Saved entries:
Lemma absdiff_fitness_at_least_1_witness :
  exists m,
    evaluate (built_task args_2x2 (data (initial_cm args_2x2))) (full 4 0)
    = Ok m /\ (1 <= fitness m)%R.
Proof.
  destruct (evaluate_2x2_returns (full 4 0) eq_refl) as [m Em].
  exists m. split; [exact Em|].
  apply (absdiff_fitness_at_least_1 args_2x2 g_half
           (built_task args_2x2 (data (initial_cm args_2x2))) (full 4 0) m).
  - discriminate.
  - exact (new_task_2x2 g_half g_half_unit).
  - reflexivity.
  - exact (wf_full 4 0).
  - repeat constructor; discriminate.
  - exact Em.
Defined.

* [TASK TO CARRY OUT] Find the lines above with the word "data". Copy them out.

* [SOLUTION TO THIS EXERCISE]
    evaluate (built_task args_2x2 (data (initial_cm args_2x2))) (full 4 0)
           (built_task args_2x2 (data (initial_cm args_2x2))) (full 4 0) m).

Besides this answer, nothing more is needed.